▶ **YOUR OBJECTIVE**: Locate the line that contains "new_nanoid n := Nat.iter". Print it and every subsequent line through the final line of the records, exactly and only those.
--- EXCERPTED DATA Enclosed Below ---
(* ===== verification/Database.v ===== *)
(** * The database as the permission query sees it

    Discharges [PermissionDatabase] for the database of [World.v]. Which servers and
    channels two users share is computed by the database driver: the production driver
    runs an aggregation on the database server, the reference driver's functions are
    [todo!()] and panic ([UsersTable.fetch_mutual_server_ids]). Handlers that need them take them from
    [MutualIds]. *)

From S2P Require Import Prelude Errors Permissions PermissionSpec Files Users Servers Channels.
From S2P Require Import PermissionQuery Messages Unreads Config Emojis World.
From stdpp Require Import base list gmap strings.
From Stdlib Require Import ZArith.

Class MutualIds := {
  mutual_server_ids : ReferenceDb.t → string → string → Result (list string);
  mutual_channel_ids : ReferenceDb.t → string → string → Result (list string)
}.

(** The reference driver *)
Definition reference_mutual_ids : MutualIds := {|
  mutual_server_ids d a b := (UsersTable.fetch_mutual_server_ids a b (ReferenceDb.users d)).1;
  mutual_channel_ids d a b := (UsersTable.fetch_mutual_channel_ids a b (ReferenceDb.users d)).1
|}.

#[export, program] Instance reference_database `{MutualIds} : PermissionDatabase ReferenceDb.t := {
  db_fetch_user d id := (UsersTable.fetch_user id (ReferenceDb.users d)).1;
  db_fetch_server d id := (ServersTable.fetch_server id (ReferenceDb.servers d)).1;
  db_fetch_member d s u := (MembersTable.fetch_member s u (ReferenceDb.server_members d)).1;
  db_fetch_mutual_server_ids := mutual_server_ids;
  db_fetch_mutual_channel_ids := mutual_channel_ids
}.
Next Obligation. intros ? d id. simpl. by destruct (ReferenceDb.users d !! id). Qed.
Next Obligation. intros ? d id. simpl. by destruct (ReferenceDb.servers d !! id). Qed.
Next Obligation.
  intros ? d s u. simpl. by destruct (ReferenceDb.server_members d !! _).
Qed.

(** ** A permission query inside a handler

    [DatabasePermissionQuery::new(db, perspective).user(..)...] over the current state of
    the database; the calculators only read it. *)

Section Queries.
Context `{MutualIds, HashIter}.

Definition run_query {A} (setup : DatabasePermissionQuery.t ReferenceDb.t →
      DatabasePermissionQuery.t ReferenceDb.t)
    (calculate : M Empty_set (DatabasePermissionQuery.t ReferenceDb.t) A)
    (perspective : User.t) : M ErrorType.t World.t A :=
  λ w, (infallible (calculate (setup
          (DatabasePermissionQuery.new (World.db w) perspective (World.now w)))).1, w).

Definition user_permissions (perspective user : User.t) : M ErrorType.t World.t PermissionValue.t :=
  run_query (λ q, DatabasePermissionQuery.with_user q (Some user))
    calculate_user_permissions perspective.

Definition channel_permissions (perspective : User.t) (channel : Channel.t) :
    M ErrorType.t World.t PermissionValue.t :=
  run_query (λ q, DatabasePermissionQuery.with_channel q (Some channel))
    calculate_channel_permissions perspective.

Definition server_channel_permissions (perspective : User.t) (server : Server.t)
    (channel : Channel.t) : M ErrorType.t World.t PermissionValue.t :=
  run_query (λ q, DatabasePermissionQuery.with_channel
                    (DatabasePermissionQuery.with_server q (Some server)) (Some channel))
    calculate_channel_permissions perspective.
End Queries.

(** ** Small objects to evaluate the definitions on *)

Module Fixture.
Definition user (id : string) (relations : list Relationship.t) : User.t :=
  User.mk id id "0000" None None None (Some relations) None None None None false None None 0.
Definition role (id : string) (rank allow deny : Z) : Role.t :=
  Role.mk id id (OverrideField.mk allow deny) None false rank None.
Definition server (id owner : string) (default_permissions : Z) (roles : list Role.t) : Server.t :=
  Server.mk id owner id None None [] None None
    (list_to_map ((λ r, (Role.id r, r)) <$> roles)) default_permissions None None None
    false false false false.
Definition text_channel (id server : string) (default_permissions : option OverrideField.t)
    (roles : list (string * OverrideField.t)) : TextChannel.t :=
  TextChannel.mk id server id None None None default_permissions (list_to_map roles) false
    None None None.
Definition member (server user : string) (roles : list string) (timeout : option Z) : Member.t :=
  Member.mk (MemberCompositeKey.mk server user) 0 None None None roles timeout true true.
Definition group (id owner : string) (recipients : list string) : Group.t :=
  Group.mk id id owner None recipients None None None false.
Definition dm (id : string) (recipients : list string) : DirectMessage.t :=
  DirectMessage.mk id true recipients None.

(** No shared servers or channels *)
Definition strangers : MutualIds :=
  {| mutual_server_ids _ _ _ := Ok []; mutual_channel_ids _ _ _ := Ok [] |}.

(** An environment: every string is an old enough ULID, generated ids are numbered. *)
Definition limits : FeaturesLimits.t :=
  FeaturesLimits.mk 10 5 2000 5 50 true (1920, 1080)%Z
    (SpecFloat.S754_finite false 10066330 (-25), SpecFloat.S754_finite false 10485760 (-22))
    (list_to_map ((λ tag, (tag, 1000%Z)) <$>
      ["attachments"; "avatars"; "backgrounds"; "icons"; "banners"; "emojis"])).
Definition environment (group_size : nat) : Environment :=
  {| config := Settings.mk (Hosts.mk "app" "api" "autumn")
       (FeaturesLimitsCollection.mk (GlobalLimits.mk group_size 5 5 20 100 200 200 72 1000 [])
          limits limits) true 5 None 2 86400;
     new_ulid n := Nat.iter n (λ s, "0" +:+ s) "id";
     new_nanoid n := Nat.iter n (λ s, "n" +:+ s) "id";
     ulid_timestamp_ms _ := Some 0%Z;
     is_online _ := false;
     permissible_emoji _ := true |}.

(** A query for [user] in the channel of a server *)
Definition query (d : ReferenceDb.t) (now : Z) (u : User.t) (c : option Channel.t)
    (s : option Server.t) (m : option Member.t) : DatabasePermissionQuery.t ReferenceDb.t :=
  DatabasePermissionQuery.mk d u None c s m None None None now.
End Fixture.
--- End of Enclosed EXCERPTED DATA ---
▶ **COMPLETED TASK**:
     new_nanoid n := Nat.iter n (λ s, "n" +:+ s) "id";
     ulid_timestamp_ms _ := Some 0%Z;
     is_online _ := false;
     permissible_emoji _ := true |}.

(** A query for [user] in the channel of a server *)
Definition query (d : ReferenceDb.t) (now : Z) (u : User.t) (c : option Channel.t)
    (s : option Server.t) (m : option Member.t) : DatabasePermissionQuery.t ReferenceDb.t :=
  DatabasePermissionQuery.mk d u None c s m None None None now.
End Fixture.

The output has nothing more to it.